#### Try it:
Needed from the data below: every line from the one with "r_state r <> StatePurging" up to and including the one with "Lemma undisturbed_insert f", repeated exactly and with nothing else.

#### Data shown:
(* ===== verification/JournalLife.v ===== *)
(** * Stopping, resuming and discarding: what later steps cannot undo

    A stopped upload stays stopped, with its payload, until it is explicitly
    resumed or discarded; a stop that arrives after a resume was prepared wins;
    a discard, once begun, only ever completes. *)
From S2P Require Import Prelude Filepath JournalState JournalQueue JournalAdmin Staging JournalCopy JournalRecover JournalTx JournalInv JournalSafety JournalReach.
Import Filepath.
Open Scope Z_scope.

(** ** One row through an update *)

Lemma head_filter_map (P : Row -> Prop) `{forall r, Decision (P r)} (h : Row -> Row) l :
  (forall r, P (h r) <-> P r) -> head (filter P (map h l)) = h <$> head (filter P l).
Proof.
  intros Hh. induction l as [|x l IH]; [done|]. simpl. rewrite !filter_cons.
  destruct (decide (P x)); [rewrite decide_True by (by apply Hh); done|].
  rewrite decide_False by (by rewrite Hh). done.
Qed.

Lemma row_of_upd_rows P `{forall r, Decision (P r)} f id d :
  (forall r, r_id (f r) = r_id r) ->
  row_of id (upd_rows P f d) = (fun r => if decide (P r) then f r else r) <$> row_of id d.
Proof.
  intros Hf. unfold row_of, sel. rewrite uploads_upd_rows. apply head_filter_map.
  intros r. case_decide; [by rewrite Hf|done].
Qed.

Lemma row_of_del_id_ne id id' d : id <> id' -> row_of id (del_id id' d) = row_of id d.
Proof.
  intros Hne. unfold row_of, sel, del_id. rewrite uploads_del_rows. f_equal.
  rewrite list_filter_filter. apply list_filter_iff. intros r. split; [tauto|]. intros ->. by split.
Qed.

Lemma row_of_del_id_eq id d : row_of id (del_id id d) = None.
Proof. apply row_of_None. intros r Hr. by apply list_elem_of_filter in Hr as [? _]. Qed.

Lemma row_of_append id r d :
  row_of id (d <| uploads ::= fun l => l ++ [r] |>)
  = match row_of id d with Some x => Some x | None => if decide (r_id r = id) then Some r else None end.
Proof.
  unfold row_of, sel. simpl. unfold upd. simpl. rewrite filter_app. simpl.
  destruct (filter _ (uploads d)) as [|x l]; [|done]. simpl. rewrite filter_cons, filter_nil.
  by case_decide.
Qed.

(** Keep the row of [id] in state and payload. *)
Definition undisturbed (id : string) (d d' : DB) : Prop :=
  forall r, row_of id d = Some r ->
    exists r', row_of id d' = Some r' /\ r_state r' = r_state r /\ r_blob r' = r_blob r.

Lemma undisturbed_refl id d : undisturbed id d d.
Proof. intros r Hr. by exists r. Qed.

Lemma undisturbed_trans id d1 d2 d3 : undisturbed id d1 d2 -> undisturbed id d2 d3 -> undisturbed id d1 d3.
Proof.
  intros A B r Hr. destruct (A r Hr) as (r1 & H1 & S1 & B1). destruct (B r1 H1) as (r2 & H2 & S2 & B2).
  exists r2. split_and!; congruence.
Qed.

Lemma undisturbed_uploads id d d' : uploads d' = uploads d -> undisturbed id d d'.
Proof. intros E r Hr. exists r. split_and!; try done. unfold row_of, sel. by rewrite E. Qed.

Lemma undisturbed_upd P `{forall r, Decision (P r)} f id d :
  (forall r, r_id (f r) = r_id r) ->
  (forall r, row_of id d = Some r -> P r -> r_state (f r) = r_state r /\ r_blob (f r) = r_blob r) ->
  undisturbed id d (upd_rows P f d).
Proof.
  intros Hid Hf r Hr. rewrite row_of_upd_rows, Hr by done. simpl. eexists. split; [done|].
  case_decide; [by apply Hf|done].
Qed.

Lemma row_of_uploads id d d' : uploads d' = uploads d -> row_of id d' = row_of id d.
Proof. intros E. unfold row_of, sel. by rewrite E. Qed.

Lemma undisturbed_side_upd P `{forall r, Decision (P r)} f id d d1 :
  uploads d1 = uploads d -> (forall r, r_id (f r) = r_id r) ->
  (forall r, row_of id d = Some r -> P r -> r_state (f r) = r_state r /\ r_blob (f r) = r_blob r) ->
  undisturbed id d (upd_rows P f d1).
Proof.
  intros E Hid Hf. eapply undisturbed_trans; [by apply undisturbed_uploads|].
  apply undisturbed_upd; [done|]. by rewrite (row_of_uploads id d d1).
Qed.

Lemma undisturbed_del id id' d : id <> id' -> undisturbed id d (del_id id' d).
Proof. intros Hne r Hr. exists r. by rewrite row_of_del_id_ne. Qed.

Lemma order_by_nil {A} (le : A -> A -> bool) l : l = [] -> order_by le l = [].
Proof. by intros ->. Qed.

(** ** A stopped upload *)

Definition stopped (st : State) : Prop := st = StateCancelled \/ st = StateCancelling.
#[export] Instance stopped_dec st : Decision (stopped st).
Proof. unfold stopped. apply _. Defined.

(** The two explicit decisions that move a stopped upload. *)
Definition decides (id : string) (x : dbtx) : Prop :=
  match x with
  | TResume p _ => ID (p_u p) = id
  | TBeginCleanup i _ => i = id
  | _ => False
  end.

(** The worker's acknowledgement that it has let go of a stopped upload. *)
Definition acknowledges (id : string) (x : dbtx) : Prop :=
  match x with TFinishCancel i => i = id | _ => False end.
#[export] Instance acknowledges_dec id x : Decision (acknowledges id x).
Proof. destruct x; simpl; apply _. Defined.

Section Stop.
Context {cfg : Config}.

Lemma undisturbed_claims out id d :
  (forall x, x ∈ out -> r_id x <> id) ->
  undisturbed id d
    (fold_left (fun acc x => upd_id (r_id x) (fun r => r <| r_state := StateUploading |>) acc) out d).
Proof.
  revert d. induction out as [|x out IH]; intros d H; simpl; [apply undisturbed_refl|].
  eapply undisturbed_trans; [|apply IH; set_solver].
  apply (undisturbed_upd (fun r => r_id r = r_id x) (fun r => r <| r_state := StateUploading |>)); [done|].
  intros r [_ Hid]%row_of_Some_1 Hx. exfalso. apply (H x); [by left|congruence].
Qed.

Lemma undisturbed_prunes victims id d :
  id ∉ victims ->
  undisturbed id d (fold_left (fun d id => del_history id (del_cancellation id
                                 (del_dead id (del_parts id (del_id id d))))) victims d).
Proof.
  revert d. induction victims as [|x out IH]; intros d H; simpl; [apply undisturbed_refl|].
  eapply undisturbed_trans; [|apply IH; set_solver].
  eapply undisturbed_trans; [apply (undisturbed_del id x); set_solver|by apply undisturbed_uploads].
Qed.

Lemma undisturbed_prune before id d a d' :
  NoDup (ids d) -> (forall r, row_of id d = Some r -> r_state r <> StateDone) ->
  pruneDoneTx before d = Ok (a, d') -> undisturbed id d d'.
Proof.
  intros Hnd Hst [= _ <-]. destruct (row_of id d) as [r|] eqn:E; [|by intros r; rewrite E].
  apply undisturbed_prunes. intros (x & Hx & Hin)%list_elem_of_fmap. apply elem_of_sel in Hin as [[Hd _] Hin].
  apply (Hst x); [|done]. rewrite <- E. by apply row_of_Some.
Qed.

(** The guards refuse a stopped row. *)
Lemma guardNotCancelled_stopped id d r :
  row_of id d = Some r -> stopped (r_state r) -> guardNotCancelled id d = Err ErrCancelled.
Proof.
  intros Hr Hs. unfold guardNotCancelled, uploadMutationState. rewrite Hr. by destruct Hs as [-> | ->].
Qed.

(** An update guarded against stopped rows leaves a stopped row alone. *)
Lemma undisturbed_guarded id id' f d r :
  (forall r, r_id (f r) = r_id r) ->
  row_of id d = Some r -> stopped (r_state r) ->
  (forall r, row_of id' d = Some r -> ~ stopped (r_state r)) -> undisturbed id d (upd_id id' f d).
Proof.
  intros Hf Hr Hs Hg. apply undisturbed_upd; [done|]. intros r0 Hr0 <-. exfalso.
  pose proof (row_of_Some_1 _ _ _ Hr0) as [_ Hid]. rewrite Hid in Hg. rewrite Hr0 in Hr.
  injection Hr as ->. by eapply Hg.
Qed.

Lemma undisturbed_drop id id' d r :
  row_of id d = Some r -> stopped (r_state r) ->
  (forall r, row_of id' d = Some r -> ~ stopped (r_state r)) -> undisturbed id d (drop_tables id' d).
Proof.
  intros Hr Hs Hg. destruct (decide (id = id')) as [<-|Hne]; [exfalso; by eapply Hg|].
  eapply undisturbed_trans; [by apply (undisturbed_del id id')|by apply undisturbed_uploads].
Qed.

Lemma not_stopped d id' :
  (forall r, row_of id' d = Some r ->
     r_state r <> StatePurging /\ r_state r <> StateCancelled /\ r_state r <> StateCancelling) ->
  forall r, row_of id' d = Some r -> ~ stopped (r_state r).
Proof. intros H r Hr. destruct (H r Hr) as (_ & ? & ?). unfold stopped. tauto. Qed.

Local Ltac calm_upd Hg := eapply undisturbed_guarded; [done|eassumption|eassumption|by apply not_stopped].

Lemma undisturbed_insert f t u id d r d' :
  row_of id d = Some r -> stopped (r_state r) -> insertUploadTx f t u d = Ok (tt, d') -> undisturbed id d d'.
Proof.
  intros Hr Hs H. apply insertUploadTx_Ok in H as [_ [H|H]].
  - destruct H as (r1 & Hr1 & ? & ? & ? & g & -> & Hg).
    eapply undisturbed_guarded; [apply Hg|exact Hr|done|].
    rewrite Hr1. intros ? [= <-]. unfold stopped. tauto.
  - destruct H as (_ & _ & x & -> & _). intros r0 Hr0. exists r0. by rewrite row_of_append, Hr0.
Qed.

Lemma claimTx_out remote t n d a d' :
  claimTx remote t n d = Ok (a, d') ->
  exists out, d' = fold_left (fun acc x => upd_id (r_id x) (fun r => r <| r_state := StateUploading |>) acc) out d
    /\ forall y, y ∈ out -> y ∈ uploads d /\ r_state y = StatePending.
Proof.
  intros [= _ <-]. eexists. split; [reflexivity|].
  intros y [(_ & ? & _) ?]%elem_of_limit%elem_of_sel. done.
Qed.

#### Answer for this exercise:
     r_state r <> StatePurging /\ r_state r <> StateCancelled /\ r_state r <> StateCancelling) ->
  forall r, row_of id' d = Some r -> ~ stopped (r_state r).
Proof. intros H r Hr. destruct (H r Hr) as (_ & ? & ?). unfold stopped. tauto. Qed.

Local Ltac calm_upd Hg := eapply undisturbed_guarded; [done|eassumption|eassumption|by apply not_stopped].

Lemma undisturbed_insert f t u id d r d' :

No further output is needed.